Some other changes in the tax regulations that may benefit you include the following:
✔ You may now be able to deduct up to $5,000 for an IRA contribution, and up to $6,000 if you will be 50 years old or older by the end of 2008. You may also be able to deduct an additional $3,000 if you participated in a 401(k) plan and your employer was in bankruptcy during a previous year.
✔ Rates for business mileage deductions have increased from 48.5 cents per mile to 50.5 cents per mile.
✔ You may deduct 19 cents per mile for mileage related to medical or moving purposes.
✔ You may deduct 14 cents per mile for driving on behalf of a charitable organization.

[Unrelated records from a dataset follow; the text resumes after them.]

(** The overflow test of [apply_typmod]. *)
Lemma overflow_spec s m v : Forall digit_ok (digits v) -> 0 <= s -> 0 <= m ->
  (if m <=? weight v then let '(t, nz) := true_weight (digits v) (weight v) in (m <=? t) && nz else false)
  = (10 ^ (s + m) <=? scaled s v).
Proof.
  intros Hok Hs Hm. pose proof (true_weight_spec (digits v) (weight v)) as T.
  destruct (true_weight (digits v) (weight v)) as [t nz]. cbn [fst snd] in T. cbn iota.
  assert (forall b, b = true <-> 10 ^ (s + m) <= scaled s v -> b = (10 ^ (s + m) <=? scaled s v)) as Hiff.
  { intros b Hb. apply eq_true_iff_eq. by rewrite Hb, Z.leb_le. }
  apply Hiff. destruct (Z.leb_spec m (weight v)) as [Hw|Hw].
  - rewrite andb_true_iff, Z.leb_le. split.
    + intros [Ht ->]. destruct T as [(_ & Hne & _)|[? _]]; [|done]. change (dig v t <> 0) in Hne.
      destruct (Z.le_gt_cases (10 ^ (s + m)) (scaled s v)) as [|L]; [done|exfalso]. apply Hne.
      rewrite (scaled_dig s) by (done || lia). pose proof (scaled_bound s v Hok).
      assert (10 ^ (s + m) <= 10 ^ (t + s)) by (apply Z.pow_le_mono_r; lia). by rewrite Z.div_small by lia.
    + intros Hge. destruct T as [(-> & _ & Hz)|[_ Hz]].
      * split; [|done]. destruct (Z.le_gt_cases m t) as [|L]; [done|exfalso].
        pose proof (scaled_lt s m v Hok ltac:(lia)) as Hlt. specialize (Hlt ltac:(intros p Hp; apply Hz; lia)). lia.
      * exfalso. pose proof (scaled_lt s m v Hok ltac:(lia) ltac:(intros; apply Hz)). lia.
  - split; [done|]. intros Hge. exfalso.
    pose proof (scaled_lt s m v Hok ltac:(lia) ltac:(intros; apply aget_out; lia)). lia.
Qed.

(** A number below a power of ten, as a comparison of rationals. *)
Lemma precision_test s m v : Forall digit_ok (digits v) -> 0 <= s -> 0 <= m -> (forall p, p < - s -> dig v p = 0) ->
  Qle_bool (inject_Z (10 ^ m)) (Qabs (numval v)) = (10 ^ (s + m) <=? scaled s v).
Proof.
  intros Hok Hs Hm Hlow. pose proof (scaled_bound s v Hok). apply eq_true_iff_eq.
  rewrite Qle_bool_iff, Z.leb_le, (numval_at s v Hs Hlow). unfold Qabs. rewrite signed_abs by lia.
  unfold Qle, inject_Z. cbn [Qnum Qden]. rewrite tenpow_pos, Z.pow_add_r by done. lia.
Qed.

(** The fast path of [numeric]: new scales on the same digits. *)
Lemma rescaled n s : num_ok n -> n_rscale n <= s < 2 ^ 16 ->
  let m := mkNumeric (varlen n) (n_weight n) (u16 s)
             (u16 (Z.lor (NUMERIC_SIGN n) (Z.land (u16 s) NUMERIC_DSCALE_MASK))) (n_data n) in
  num_ok m /\ n_rscale m = s /\ num_value m = num_value n.
Proof.
  intros Hn Hs m. pose proof (num_rscale _ Hn).
  destruct (sign_dscale_fields (NUMERIC_SIGN n) s (num_sign _ Hn)) as (Hr & Hsg & _).
  assert (NUMERIC_SIGN m = NUMERIC_SIGN n) as Hms by exact Hsg.
  assert (n_rscale m = s) as Hmr by (apply u16_id; lia).
  split_and!; [|done|unfold num_value, numval, signed; cbn [set_var_from_num sign]; by rewrite Hms].
  destruct Hn. constructor; try done; [by rewrite Hms|lia|by rewrite Hms|].
  intros p Hp. apply num_scale0. lia.
Qed.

Some of the tax provisions that were scheduled to expire at the end of 2007 include:
✔ The deduction for qualified tuition and fees
✔ The credit for non-business energy property
✔ The exclusion from income of qualified charitable distributions
✔ The itemized deduction for state and local general sales taxes
IRS regulations concerning allowable tax deductions can be very complicated and difficult to understand. It is better to consult with a reputable tax professional than to assume anything incorrectly and make a mistake on your tax return. A licensed Certified Public Accountant (CPA) can be a reliable source of tax information and assistance. You can also obtain help from the IRS by calling 1-800-829-1040.